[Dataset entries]
'''

(* ===== verification/MemoryAlloc.v ===== *)
(** * AptioMemoryFix: memory from the firmware (MemoryMap.c, ServiceOverrides.c)

    The boot services that the code calls are operations on a firmware state; what
    the UEFI specification says about them is a second class.  Modelled here are the
    two routines that get the memory map and allocate pages below an address, and
    the helper that retries ExitBootServices. *)

From Stdlib Require Import ZArith Lia.
From stdpp Require Import base list list_numbers gmap.
From S2P Require Import Prelude MemoryMap.

Open Scope Z_scope.

(** ** The firmware *)

(** Allocating pages at an address and freeing them is one pair, allocating and
    freeing pool memory the other. *)
Class Firmware (F : Type) := {
  (** the size of the buffer; the status, the size needed or used, the map's key
      and the map *)
  OrgGetMemoryMap : Z → F → EFI_STATUS * Z * Z * list EFI_MEMORY_DESCRIPTOR;
  AllocatePool : Z → F → option Z * F;
  FreePool : Z → F → F;
  AllocateAddress : Z → Z → F → EFI_STATUS * F;
  FreePages : Z → Z → F → F;
  (** the key of the map *)
  ExitBootServices : Z → F → EFI_STATUS * F;
  (** the variable aptiomemfix-exitbs *)
  ReportExitFailure : F → F
}.

(** What the specification of the services says: [pool] are the addresses of the
    pool buffers, [pages] the page ranges in use, [map_of] is the memory map and
    [map_key] its key. *)
Class FirmwareLaws (F : Type) `{Firmware F} := {
  pool : F → gset Z;
  pages : F → gset (Z * Z);
  map_of : F → list EFI_MEMORY_DESCRIPTOR;
  map_key : F → Z;
  DescriptorSize : Z;
  DescriptorSize_ok : 40 ≤ DescriptorSize;
  map_of_ok f : map_of f ≠ [] ∧ Forall desc_ok (map_of f) ∧ Z.of_nat (length (map_of f)) * DescriptorSize < 2 ^ 48;
  OrgGetMemoryMap_small n f : n < Z.of_nat (length (map_of f)) * DescriptorSize →
    ∃ k l, OrgGetMemoryMap n f = (EFI_BUFFER_TOO_SMALL, Z.of_nat (length (map_of f)) * DescriptorSize, k, l);
  OrgGetMemoryMap_fits n f : Z.of_nat (length (map_of f)) * DescriptorSize ≤ n →
    OrgGetMemoryMap n f = (EFI_SUCCESS, Z.of_nat (length (map_of f)) * DescriptorSize, map_key f, map_of f);
  AllocatePool_some n f p f' : AllocatePool n f = (Some p, f') →
    p ∉ pool f ∧ pool f' = {[p]} ∪ pool f ∧ pages f' = pages f;
  AllocatePool_none n f f' : AllocatePool n f = (None, f') → pool f' = pool f ∧ pages f' = pages f;
  FreePool_spec p f : pool (FreePool p f) = pool f ∖ {[p]} ∧ pages (FreePool p f) = pages f;
  AllocateAddress_spec a n f e f' : AllocateAddress a n f = (e, f') →
    pool f' = pool f ∧
    (if EFI_ERROR e then pages f' = pages f else (a, n) ∉ pages f ∧ pages f' = {[(a, n)]} ∪ pages f);
  FreePages_spec a n f : pool (FreePages a n f) = pool f ∧ pages (FreePages a n f) = pages f ∖ {[(a, n)]}
}.

Definition map_bytes {F} `{FirmwareLaws F} (f : F) : Z := Z.of_nat (length (map_of f)) * DescriptorSize.

Definition BASE_4GB : Z := 0x100000000.

(** The result of [GetMemoryMapAlloc]: the status, the size of the buffer and of the
    map in it, the buffer ([None] for NULL), the key and the descriptors. *)
Record MapResult := {
  mr_status : EFI_STATUS; mr_asked : Z; mr_size : Z; mr_buffer : option Z; mr_key : Z; mr_map : list EFI_MEMORY_DESCRIPTOR
}.

(** No map; [key] is what the out parameter holds. *)
Definition no_map (e : EFI_STATUS) (size key : Z) : MapResult :=
  {| mr_status := e; mr_asked := size; mr_size := size; mr_buffer := None; mr_key := key; mr_map := [] |}.
Section Services.
Context {F : Type} `{Firmware F}.

Section Alloc.
(** Getting the buffer, a status on failure, and giving it back. *)
Context (get : Z → F → option ((EFI_STATUS + Z) * F)) (put : Z → Z → F → F).

(** The [do] loop; [key] is what the out parameter for the key holds. *)
Fixpoint map_loop (fuel : nat) (size key : Z) (f : F) : option (MapResult * F) :=
  match fuel with
  | O => None
  | S fuel =>
      let size := wrap64 (size + 512) in
      r ← get size f;
      match r with
      | (inl e, f) => Some (no_map e size key, f)
      | (inr p, f) =>
          let '(e, size', key, m) := OrgGetMemoryMap size f in
          if EFI_ERROR e then
            if bool_decide (e = EFI_BUFFER_TOO_SMALL) then map_loop fuel size' key (put p size f)
            else Some (no_map e size' key, put p size f)
          else Some ({| mr_status := e; mr_asked := size; mr_size := size'; mr_buffer := Some p; mr_key := key; mr_map := m |}, f)
      end
  end.

Definition GetMemoryMapAlloc (fuel : nat) (f : F) : option (MapResult * F) :=
  let '(e, size, key, _) := OrgGetMemoryMap 0 f in
  if bool_decide (e = EFI_BUFFER_TOO_SMALL) then map_loop fuel size key f
  else Some (no_map e size key, f).
End Alloc.

(** With [AllocatedTopPages == NULL] the buffer is pool memory. *)
Definition get_pool (size : Z) (f : F) : option ((EFI_STATUS + Z) * F) :=
  match AllocatePool size f with
  | (Some p, f) => Some (inr p, f)
  | (None, f) => Some (inl EFI_OUT_OF_RESOURCES, f)
  end.

Definition put_pool (p size : Z) (f : F) : F := FreePool p f.

(** The status and [*Memory].  A successful result without a buffer would be
    dereferenced. *)
Definition AllocatePagesFromTop (overlaps : Z → Z → bool) (CheckRange : bool) (fuel : nat) (Pages Memory : Z) (f : F)
    : option (EFI_STATUS * Z * F) :=
  r ← GetMemoryMapAlloc get_pool put_pool fuel f;
  let '(r, f) := r in
  if EFI_ERROR (mr_status r) then Some (mr_status r, Memory, f) else
  b ← mr_buffer r;
  match top_search overlaps CheckRange Pages Memory (reverse (mr_map r)) with
  | (None, Memory) => Some (EFI_NOT_FOUND, Memory, FreePool b f)
  | (Some a, Memory) => let '(e, f) := AllocateAddress a Pages f in Some (e, Memory, FreePool b f)
  end.

(** With [AllocatedTopPages] the buffer is made of pages below 4 GB. *)
Definition get_top (fuel : nat) (size : Z) (f : F) : option ((EFI_STATUS + Z) * F) :=
  r ← AllocatePagesFromTop (λ _ _, false) false fuel (EFI_SIZE_TO_PAGES size) BASE_4GB f;
  let '(e, Memory, f) := r in
  Some (if EFI_ERROR e then (inl e, f) else (inr Memory, f)).

Definition put_top (p size : Z) (f : F) : F := FreePages p (EFI_SIZE_TO_PAGES size) f.

(** The first attempt uses the caller's key; a failure is reported in a variable,
    and the second attempt uses the key of a new map.  The map is not freed. *)
Definition ForceExitBootServices (fuel : nat) (MapKey : Z) (f : F) : option (EFI_STATUS * F) :=
  let '(Status, f) := ExitBootServices MapKey f in
  if EFI_ERROR Status then
    r ← GetMemoryMapAlloc get_pool put_pool fuel (ReportExitFailure f);
    let '(r, f) := r in
    Some (if bool_decide (mr_status r = EFI_SUCCESS) then ExitBootServices (mr_key r) f
          else (EFI_INVALID_PARAMETER, f))
  else Some (Status, f).

(** ** No allocation is lost *)

Context `{!FirmwareLaws F}.

(** The map is returned in a new pool buffer, or nothing is left allocated. *)
Definition pool_result (f : F) (r : MapResult) (f' : F) : Prop :=
  pages f' = pages f ∧
  match mr_buffer r with
  | Some p => EFI_ERROR (mr_status r) = false ∧ p ∉ pool f ∧ pool f' = {[p]} ∪ pool f
  | None => pool f' = pool f
  end.

Lemma pool_loop fuel : ∀ size key f r f', map_loop get_pool put_pool fuel size key f = Some (r, f') → pool_result f r f'.
Proof.
  induction fuel as [|fuel IH]; intros size key f r f'; simpl; [done|]. unfold get_pool.
  destruct (AllocatePool (wrap64 (size + 512)) f) as [[p|] f1] eqn:Ea; simpl.
  - destruct (AllocatePool_some _ _ _ _ Ea) as (Hp & H1 & H2).
    destruct (FreePool_spec p f1) as [H3 H4].
    assert (pool (FreePool p f1) = pool f) as Hback by (rewrite H3, H1; set_solver).
    destruct (OrgGetMemoryMap _ f1) as [[[e size'] key'] m]. destruct (EFI_ERROR e) eqn:Ee.
    + case_bool_decide.
      * intros (Hg & Hr)%IH. unfold put_pool in *. split; [congruence|]. destruct (mr_buffer r); rewrite Hback in Hr; done.
      * intros [= <- <-]. unfold put_pool. split; [congruence|]. done.
    + intros [= <- <-]. split; [done|]. done.
  - destruct (AllocatePool_none _ _ _ Ea) as [H1 H2]. by intros [= <- <-].
Qed.

Lemma pool_alloc fuel f r f' : GetMemoryMapAlloc get_pool put_pool fuel f = Some (r, f') → pool_result f r f'.
Proof.
  unfold GetMemoryMapAlloc. destruct (OrgGetMemoryMap 0 f) as [[[e size] key] m].
  case_bool_decide; [apply pool_loop|by intros [= <- <-]].
Qed.

Lemma pool_success_buffer fuel f r f' : GetMemoryMapAlloc get_pool put_pool fuel f = Some (r, f') →
  mr_status r = EFI_SUCCESS → mr_buffer r ≠ None.
Proof.
  assert (∀ fuel size key f, map_loop get_pool put_pool fuel size key f = Some (r, f') →
    mr_status r = EFI_SUCCESS → mr_buffer r ≠ None) as Hl.
  { clear fuel f. induction fuel as [|fuel IH]; intros size key f; cbn [map_loop]; [done|]. unfold get_pool.
    destruct (AllocatePool _ f) as [[p|] f1]; cbn [mbind option_bind].
    - destruct (OrgGetMemoryMap _ f1) as [[[e size'] key'] m]. destruct (EFI_ERROR e) eqn:Ee; [|by intros [= <- <-]].
      case_bool_decide; [apply IH|]. intros [= <- <-] Hs. simpl in Hs. by subst e.
    - by intros [= <- <-]. }
  unfold GetMemoryMapAlloc. pose proof (map_of_ok f) as (Hne & _). pose proof DescriptorSize_ok.
  destruct (OrgGetMemoryMap_small 0 f) as (k & l & ->); [destruct (map_of f); [done|simpl length; lia]|].
  rewrite bool_decide_true by done. apply Hl.
Qed.

(** The search, seen from outside. *)
Lemma from_top overlaps check fuel Pages Memory f e M f' :
  AllocatePagesFromTop overlaps check fuel Pages Memory f = Some (e, M, f') →
  pool f' = pool f ∧
  (if EFI_ERROR e then pages f' = pages f else
     ∃ r f1, GetMemoryMapAlloc get_pool put_pool fuel f = Some (r, f1) ∧
       top_search overlaps check Pages Memory (reverse (mr_map r)) = (Some M, M) ∧
       (M, Pages) ∉ pages f ∧ pages f' = {[(M, Pages)]} ∪ pages f).
Proof.
  unfold AllocatePagesFromTop. destruct (GetMemoryMapAlloc _ _ _ _) as [[r f1]|] eqn:Eg; [|done]. simpl.
  destruct (pool_alloc _ _ _ _ Eg) as [Hg Hp]. destruct (EFI_ERROR (mr_status r)) eqn:Er.
  { intros [= <- <- <-]. rewrite Er. destruct (mr_buffer r); [destruct Hp; congruence|]. done. }
  destruct (mr_buffer r) as [b|]; [|done]. simpl. destruct Hp as (_ & Hb & Hp).
  assert (∀ g, pool g = pool f1 → pool (FreePool b g) = pool f) as Hfree.
  { intros g Hgp. rewrite (proj1 (FreePool_spec b g)), Hgp, Hp. set_solver. }
  destruct (top_search _ _ _ _ _) as [[a|] M'] eqn:Es.
  - destruct (AllocateAddress a Pages f1) as [e' f2] eqn:Ea. intros [= <- <- <-].
    destruct (AllocateAddress_spec _ _ _ _ _ Ea) as [H1 H2]. split; [by apply Hfree|].
    rewrite (proj2 (FreePool_spec b f2)). destruct (EFI_ERROR e').
    + congruence.
    + exists r, f1. assert (M' = a) as -> by (by eapply top_search_same).
      split; [done|]. split; [done|]. rewrite <- Hg. done.
  - intros [= <- <- <-]. simpl. split; [by apply Hfree|]. by rewrite (proj2 (FreePool_spec b f1)).
Qed.

(** ** The map that is returned *)

(** The firmware says how large the map is, or returns it. *)
Lemma map_cases n f :
  (n < map_bytes f ∧ ∃ k l, OrgGetMemoryMap n f = (EFI_BUFFER_TOO_SMALL, map_bytes f, k, l)) ∨
  (map_bytes f ≤ n ∧ OrgGetMemoryMap n f = (EFI_SUCCESS, map_bytes f, map_key f, map_of f)).
Proof.
  destruct (Z.lt_ge_cases n (map_bytes f)); [left|right]; (split; [done|]).
  - by apply OrgGetMemoryMap_small.
  - by apply OrgGetMemoryMap_fits.
Qed.

Lemma map_bytes_range f : 40 ≤ map_bytes f < 2 ^ 48.
Proof.
  destruct (map_of_ok f) as (Hne & _ & Hb). pose proof DescriptorSize_ok. unfold map_bytes in *.
  destruct (map_of f); [done|]. simpl length in *. lia.
Qed.

(** The map in the buffer is the current one, with its key. *)
Definition current (r : MapResult) (f : F) : Prop :=
  mr_status r = EFI_SUCCESS ∧ mr_size r = map_bytes f ∧ mr_key r = map_key f ∧ mr_map r = map_of f.

(** Only pool buffers are allocated and freed. *)
Definition pool_steps : relation F := rtc (λ f g, (∃ n, g = (AllocatePool n f).2) ∨ ∃ p, g = FreePool p f).

(** The last of these steps was an allocation that failed. *)
Definition no_memory (f g : F) : Prop := ∃ n h, pool_steps f h ∧ AllocatePool n h = (None, g).

Lemma steps_alloc n f a g : AllocatePool n f = (a, g) → pool_steps f g.
Proof. intros E. apply rtc_once. left. exists n. by rewrite E. Qed.

Lemma steps_free p f : pool_steps f (FreePool p f).
Proof. apply rtc_once. right. by exists p. Qed.

(** What reading the map ends with. *)
Definition map_read (f : F) (r : MapResult) (f' : F) : Prop :=
  (current r f' ∧ pool_steps f f') ∨ (no_memory f f' ∧ mr_status r = EFI_OUT_OF_RESOURCES).

Lemma map_read_after f g r f' : pool_steps f g → map_read g r f' → map_read f r f'.
Proof.
  intros Hg [[Hc Hs]|[(n & h & Hh & E) Hr]]; [left; split; [done|by etrans]|].
  right. split; [|done]. exists n, h. split; [by etrans|done].
Qed.

(** Every retry asks for at least 513 bytes more, and the map is never larger than
    [512 * fuel] bytes: the loop ends. *)
Section Enough.
Context (fuel : nat) (enough : ∀ f : F, map_bytes f < 512 * Z.of_nat fuel).

Lemma pool_loop_returns n : ∀ size key f, (0 < n)%nat → 0 ≤ size < 2 ^ 48 → 512 * Z.of_nat fuel ≤ size + 512 * Z.of_nat n →
  ∃ r f', map_loop get_pool put_pool n size key f = Some (r, f') ∧ map_read f r f'.
Proof.
  induction n as [|n IH]; intros size key f Hn Hs Hf; [lia|]. cbn [map_loop]. rewrite wrap64_small by lia. unfold get_pool.
  destruct (AllocatePool (size + 512) f) as [[p|] f1] eqn:Ea; cbn [mbind option_bind].
  - pose proof (map_bytes_range f1). pose proof (enough f1). destruct (map_cases (size + 512) f1) as [[Hl (k & l & ->)]|[_ ->]]; cbn [EFI_ERROR].
    + rewrite bool_decide_true by done. destruct (IH (map_bytes f1) k (put_pool p (size + 512) f1)) as (r & f' & E & Hr); [lia..|].
      exists r, f'. split; [exact E|]. eapply map_read_after; [|exact Hr]. transitivity f1; [by eapply steps_alloc|apply steps_free].
    + eexists _, _. split; [reflexivity|]. left. split; [done|]. by eapply steps_alloc.
  - eexists _, _. split; [reflexivity|]. right. split; [|done]. by exists (size + 512), f.
Qed.

Lemma pool_alloc_returns f :
  ∃ r f', GetMemoryMapAlloc get_pool put_pool fuel f = Some (r, f') ∧ map_read f r f'.
Proof.
  unfold GetMemoryMapAlloc. pose proof (map_bytes_range f) as Hb. pose proof (enough f).
  destruct (map_cases 0 f) as [[_ (k & l & ->)]|[? _]]; [|lia].
  rewrite bool_decide_true by done. apply pool_loop_returns; lia.
Qed.

(** The three ways of [AllocatePagesFromTop]. *)
Lemma top_cases overlaps check Pages Memory f :
  ∃ r f1, GetMemoryMapAlloc get_pool put_pool fuel f = Some (r, f1) ∧
    ((mr_status r = EFI_OUT_OF_RESOURCES ∧
      AllocatePagesFromTop overlaps check fuel Pages Memory f = Some (EFI_OUT_OF_RESOURCES, Memory, f1)) ∨
     (mr_map r = map_of f1 ∧ ∃ b, AllocatePagesFromTop overlaps check fuel Pages Memory f =
        match top_search overlaps check Pages Memory (reverse (map_of f1)) with
        | (None, M) => Some (EFI_NOT_FOUND, M, FreePool b f1)
        | (Some a, M) => let '(e, f2) := AllocateAddress a Pages f1 in Some (e, M, FreePool b f2)
        end)).
Proof.
  destruct (pool_alloc_returns f) as (r & f1 & E & Hr). exists r, f1. split; [done|].
  unfold AllocatePagesFromTop. rewrite E. cbn [mbind option_bind].
  destruct Hr as [((Es & _ & _ & Hm) & _)|[_ Es]]; rewrite Es; cbn [EFI_ERROR]; [right|by left]. split; [done|].
  destruct (mr_buffer r) as [b|] eqn:Eb; [|by destruct (pool_success_buffer _ _ _ _ E Es)].
  exists b. cbn [mbind option_bind]. by rewrite Hm.
Qed.
End Enough.
End Services.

'''

Aim of the exercise | Copy all lines from the entries that contain the word "congruence".

Answer |
      * intros (Hg & Hr)%IH. unfold put_pool in *. split; [congruence|]. destruct (mr_buffer r); rewrite Hback in Hr; done.
      * intros [= <- <-]. unfold put_pool. split; [congruence|]. done.
  { intros [= <- <- <-]. rewrite Er. destruct (mr_buffer r); [destruct Hp; congruence|]. done. }
    + congruence.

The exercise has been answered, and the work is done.